UPJOHN INVESTING $50 MIL. FOR START-UP OF JAPANESE R&D
• By The Pink Sheet
UPJOHN INVESTING $50 MIL. FOR START-UP OF JAPANESE R&D to be called Upjohn Pharmaceuticals Ltd., the firm announced in a March 5 release. The new subsidiary will develop Upjohn discovered compounds for marketing by Japan Upjohn, the twenty-five year old 55-45 pharmaceutical marketing joint venture between Upjohn and Sumitomo. Upjohn Vice Chairman Theodore Cooper, MD/PhD, said that Upjohn established the new Japanese R&D arm "because we see in Japan a special opportunity to expand our scientific resource base and to broaden our drug-discovery and development efforts." Upjohn said that the new subsidiary will become the firm's largest research facility outside of Kalamazoo, Mich.

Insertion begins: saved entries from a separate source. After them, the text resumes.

(** [a.add(d)]: updates the object in place. *)
Definition add (a : nat) (d : string) : M unit :=
  λ σ, (tt, Store (<[a := contents σ a ∪ {[d]}]> (sets σ)) (index σ)).

(** [inverted_index = defaultdict(set)] *)
Definition new_defaultdict : M unit := λ σ, (tt, Store (sets σ) ∅).

(** [inverted_index[term]] on a [defaultdict(set)]: a missing key is
    first bound to a new empty set, which is then returned. *)
Definition getitem (term : string) : M nat :=
  λ σ, match index σ !! term with
       | Some r => (r, σ)
       | None =>
           let r := length (sets σ) in
           (r, Store (sets σ ++ [∅]) (<[term := r]> (index σ)))
       end.

(** [for x in l: acc = body(acc, x)] *)
Fixpoint for_ {A B : Type} (l : list A) (body : B → A → M B) (acc : B) : M B :=
  match l with
  | [] => mret acc
  | x :: l' => acc' ← body acc x; for_ l' body acc'
  end.

End Py.

(** ** The three boolean searches *)

Definition boolean_and_search (query : string) : M nat :=
  let query_terms := preprocess query in
  match query_terms with
  | [] => Py.set_
  | first :: rest =>
      result ← Py.getitem first;
      Py.for_ rest
        (λ result term, p ← Py.getitem term; Py.intersection result p)
        result
  end.

Definition boolean_or_search (query : string) : M nat :=
  let query_terms := preprocess query in
  match query_terms with
  | [] => Py.set_
  | _ :: _ =>
      result ← Py.set_;
      Py.for_ query_terms
        (λ result term, p ← Py.getitem term; Py.union result p)
        result
  end.

Definition boolean_not_search (query : string) (all_docs : nat) : M nat :=
  let query_terms := preprocess query in
  match query_terms with
  | [] => Py.set_
  | _ :: _ =>
      result ← Py.copy all_docs;
      Py.for_ query_terms
        (λ result term, p ← Py.getitem term; Py.difference result p)
        result
  end.

(** ** [create_inverted_index] *)

(** [documents.items()]: the (doc_id, text) pairs of the dictionary. *)
Definition create_inverted_index (documents : gmap string string) : M unit :=
  Py.new_defaultdict;;
  Py.for_ (map_to_list documents)
    (λ _ '(doc_id, text),
       let tokens := preprocess text in
       Py.for_ tokens
         (λ _ token, p ← Py.getitem token; Py.add p doc_id)
         tt)
    tt.

(** The posting set of a term: empty when the term is not a key. *)
Definition posting (σ : store) (term : string) : gset string :=
  match index σ !! term with
  | Some r => contents σ r
  | None => ∅
  end.

(** The value a search returns, and the store it leaves. *)
Definition result_of (m : M nat) (σ : store) : gset string :=
  contents (m σ).2 (m σ).1.
Definition store_after {A} (m : M A) (σ : store) : store := (m σ).2.
Lemma set_q_value_entry_eq state action v t state' action' :
  set_q_value state action v t !! state' ≫= (fun row => row !! action')
  = if bool_decide (state' = state ∧ action' = action) then Some v
    else t !! state' ≫= (fun row => row !! action').
Proof.
  unfold set_q_value. case_bool_decide as H.
  - destruct H as [-> ->]. rewrite lookup_insert_eq. simpl.
    by rewrite lookup_insert_eq.
  - destruct (decide (state' = state)) as [->|Hs].
    + rewrite lookup_insert_eq. simpl.
      rewrite lookup_insert_ne by (intros ->; by apply H).
      by destruct (t !! state).
    + by rewrite lookup_insert_ne.
Qed.

Lemma load_row_other state actions t state' action' :
  state' ≠ state ∨ action' ∉ actions.*1 →
  load_row state t actions !! state' ≫= (fun row => row !! action')
  = t !! state' ≫= (fun row => row !! action').
Proof.
  revert t. induction actions as [|[k v] rest IH]; intros t H; [done|].
  rewrite load_row_cons.
  rewrite IH.
  - rewrite set_q_value_entry_eq. rewrite bool_decide_eq_false_2; [done|].
    intros [-> ->]. destruct H as [H|H]; [done|]. apply H. simpl. left.
  - destruct H as [H|H]; [by left|right]. intros Hin. apply H. simpl. by right.
Qed.

Lemma load_row_in state actions t action v :
  NoDup actions.*1 → (action, v) ∈ actions →
  load_row state t actions !! state ≫= (fun row => row !! action) = Some v.
Proof.
  revert t. induction actions as [|[k v'] rest IH]; intros t Hnd Hin.
  { by apply elem_of_nil in Hin. }
  rewrite load_row_cons.
  apply NoDup_cons in Hnd as [Hk Hnd]. simpl in Hk.
  apply elem_of_cons in Hin as [[= -> ->]|Hin].
  - rewrite load_row_other by (by right).
    rewrite set_q_value_entry_eq. by rewrite bool_decide_eq_true_2.
  - by apply IH.
Qed.

Lemma load_rows_other items t state action :
  state ∉ items.*1 →
  load_rows t items !! state ≫= (fun row => row !! action)
  = t !! state ≫= (fun row => row !! action).
Proof.
  revert t. induction items as [|[s l] rest IH]; intros t H; [done|].
  rewrite load_rows_cons.
  rewrite IH by (intros Hin; apply H; simpl; by right).
  apply load_row_other. left. intros ->. apply H. simpl. left.
Qed.

Lemma load_rows_in items t state actions action :
  NoDup items.*1 → (state, actions) ∈ items → NoDup actions.*1 →
  load_rows t items !! state ≫= (fun row => row !! action)
  = match list_find (fun kv => kv.1 = action) actions with
    | Some (_, kv) => Some kv.2
    | None => t !! state ≫= (fun row => row !! action)
    end.
Proof.
  revert t. induction items as [|[s l] rest IH]; intros t Hnd Hin Hnda.
  { by apply elem_of_nil in Hin. }
  rewrite load_rows_cons.
  apply NoDup_cons in Hnd as [Hs Hnd]. simpl in Hs.
  apply elem_of_cons in Hin as [[= <- <-]|Hin].
  - rewrite load_rows_other by done.
    destruct (list_find (fun kv => kv.1 = action) actions) as [[i [k v]]|] eqn:E.
    + apply list_find_Some in E as (Hi & Hk & _). simpl in Hk. subst k.
      apply load_row_in; [done|]. by eapply list_elem_of_lookup_2.
    + apply load_row_other. right. intros Hin.
      apply list_elem_of_fmap in Hin as ([k v] & -> & Hin).
      eapply list_find_None in E. rewrite Forall_forall in E.
      by apply (E _ Hin).
  - assert (state ≠ s) as Hne.
    { intros ->. apply Hs. apply list_elem_of_fmap. by exists (s, actions). }
    rewrite (IH _ Hnd Hin Hnda).
    destruct (list_find _ actions); [done|].
    apply load_row_other. by left.
Qed.

Lemma load_row_dom state actions t :
  dom (load_row state t actions)
  = if bool_decide (actions = []) then dom t else {[state]} ∪ dom t.
Proof.
  revert t. induction actions as [|[k v] rest IH]; intros t; [done|].
  rewrite load_row_cons.
  rewrite IH. rewrite (bool_decide_eq_false_2 (_ :: _ = [])) by done.
  unfold set_q_value. rewrite dom_insert_L.
  case_bool_decide; [done|]. by rewrite (assoc_L (∪)), union_idemp_L.
Qed.

Lemma load_rows_dom items t state :
  state ∈ dom (load_rows t items)
  ↔ state ∈ dom t ∨ ∃ actions, (state, actions) ∈ items ∧ actions ≠ [].
Proof.
  revert t. induction items as [|[s l] rest IH]; intros t.
  { simpl. split; [by left|]. intros [H|(? & []%elem_of_nil & _)]; done. }
  rewrite load_rows_cons.
  rewrite IH, load_row_dom. split.
  - intros [H|(actions & Hin & Hne)].
    + case_bool_decide as E; [by left|].
      apply elem_of_union in H as [->%elem_of_singleton|H]; [|by left].
      right. exists l. split; [left|done].
    + right. exists actions. split; [by right|done].
  - intros [H|(actions & Hin & Hne)].
    + left. case_bool_decide; [done|]. apply elem_of_union. by right.
    + apply elem_of_cons in Hin as [[= -> ->]|Hin].
      * left. rewrite bool_decide_eq_false_2 by done.
        apply elem_of_union. left. by apply elem_of_singleton.
      * right. by exists actions.
Qed.

(** What [load_q_table] makes of the file [save_q_table] wrote for the
    table [T]. *)
Lemma load_saved (a : QLearningAgent) :
  let t := load_rows ∅ (save_q_table a) in
  (∀ state action,
     t !! state ≫= (fun row => row !! action)
     = q_table a !! state ≫= (fun row => row !! action))
  ∧ (∀ state, is_Some (t !! state)
       ↔ ∃ row, q_table a !! state = Some row ∧ row ≠ ∅).
Proof.
  intros t. set (T := q_table a) in *.
  set (items := save_q_table a) in *.
  assert (items.*1 = (map_to_list T).*1) as Hfst.
  { unfold items, save_q_table. rewrite <- list_fmap_compose.
    apply list_fmap_ext. by intros _ [s row] _. }
  assert (∀ s l, (s, l) ∈ items ↔ ∃ row, T !! s = Some row ∧ l = map_to_list row)
    as Hitems.
  { intros s l. unfold items, save_q_table. rewrite list_elem_of_fmap. split.
    - intros ([s' row] & [= -> ->] & Hin%elem_of_map_to_list). by exists row.
    - intros (row & Hrow & ->). exists (s, row). split; [done|].
      by apply elem_of_map_to_list. }
  assert (NoDup items.*1) as Hnd by (rewrite Hfst; apply NoDup_fst_map_to_list).
  split.
  - intros state action. unfold t.
    destruct (T !! state) as [row|] eqn:Hrow; simpl.
    + rewrite (load_rows_in items ∅ state (map_to_list row) action Hnd);
        [|apply Hitems; by exists row|apply NoDup_fst_map_to_list].
      destruct (list_find _ (map_to_list row)) as [[i [k v]]|] eqn:E.
      * apply list_find_Some in E as (Hi & Hk & _). simpl in Hk. subst k.
        apply list_elem_of_lookup_2, elem_of_map_to_list in Hi. by rewrite Hi.
      * rewrite lookup_empty. simpl.
        destruct (row !! action) as [v|] eqn:Hv; [|done].
        apply elem_of_map_to_list in Hv.
        eapply list_find_None in E. rewrite Forall_forall in E.
        by destruct (E _ Hv).
    + rewrite load_rows_other; [by rewrite lookup_empty|].
      rewrite Hfst. intros Hin.
      apply list_elem_of_fmap in Hin as ([s row] & -> & Hin).
      apply elem_of_map_to_list in Hin. simpl in Hrow. congruence.
  - intros state. rewrite <- elem_of_dom. unfold t. rewrite load_rows_dom.
    rewrite dom_empty. split.
    + intros [[]%elem_of_empty|(l & Hin & Hne)].
      apply Hitems in Hin as (row & Hrow & ->). exists row. split; [done|].
      intros ->. by rewrite map_to_list_empty in Hne.
    + intros (row & Hrow & Hne). right. exists (map_to_list row). split.
      * apply Hitems. by exists row.
      * intros E. by apply map_to_list_empty_iff in E.
Qed.

Lemma q_lookup_entry t state action :
  q_lookup t state action
  = default 0%float (t !! state ≫= (fun row => row !! action)).
Proof. unfold q_lookup. by destruct (t !! state). Qed.

End RoundTrip.

(** X11. Saving and loading is a round trip on the entries of the table. When
    the file holds what [save_q_table] wrote for an agent, [load_q_table]
    returns normally, prints nothing and replaces the table of the loading
    agent, whatever it held, by a table with exactly the entries of the
    saved one: every pair has the same entry and so the same Q-value. Rows
    that hold no entry are not restored. The parameters of the loading
    agent stay. *)
Theorem save_load_round_trip (fs : string → source) (filename : string)
    (a a0 : QLearningAgent) :
  fs filename = json_dump (save_q_table a) →
  ∃ t,
    load_q_table decimal_key fs filename a0 = (Ok (), with_table a0 t, [])
    ∧ (∀ state action,
         t !! state ≫= (fun row => row !! action)
         = q_table a !! state ≫= (fun row => row !! action))
    ∧ (∀ state action,
         q_lookup t state action = q_lookup (q_table a) state action)
    ∧ (∀ state, is_Some (t !! state)
         ↔ ∃ row, q_table a !! state = Some row ∧ row ≠ ∅).
Proof.
  intros Hfile. exists (load_rows ∅ (save_q_table a)).
  destruct (load_saved a) as [Hentry Hdom].
  split.
  - unfold load_q_table. rewrite Hfile. unfold json_dump.
    by rewrite load_states_dump.
  - split; [done|]. split; [|done].
    intros state action. by rewrite !q_lookup_entry, Hentry.
Qed.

Udo Axen, formerly director therapeutics products for Upjohn, has been named VP-Pharmaceutical P&D, Japan to head the new subsidiary of the U.S. corporation. Upjohn Pharmaceuticals "will conduct clinical and preclinical studies, direct drug registration activities and institute extensive pharmaceutical research and development activities," Upjohn explained. In addition, Upjohn said that the new subsidiary will also package drugs sold by Japan Upjohn. "Formation of our new company does not alter our highly successful relationship with Sumitomo," Cooper said. "In fact, we expect that the advent of Upjohn Pharmaceuticals Ltd. will strengthen the position of the joint venture." Japan Upjohn's primary market focus has been antibiotics including clindamycin (Upjohn's Cleocin) and lincomycin. Upjohn described Japan as its largest foreign market. In 1983 total foreign sales (excluding Europe) were $321 mil. The new Japanese subsidiary will "eventually employ 400-500 persons," Upjohn noted. The subsidiary will have offices in Tokyo and packaging facilities and a laboratory at Takasaki. Upjohn said it is "now in the process of evaluating sites for a larger laboratory facility for the new subsidiary." The firm said it expects construction of the new laboratory to be underway "by 1988."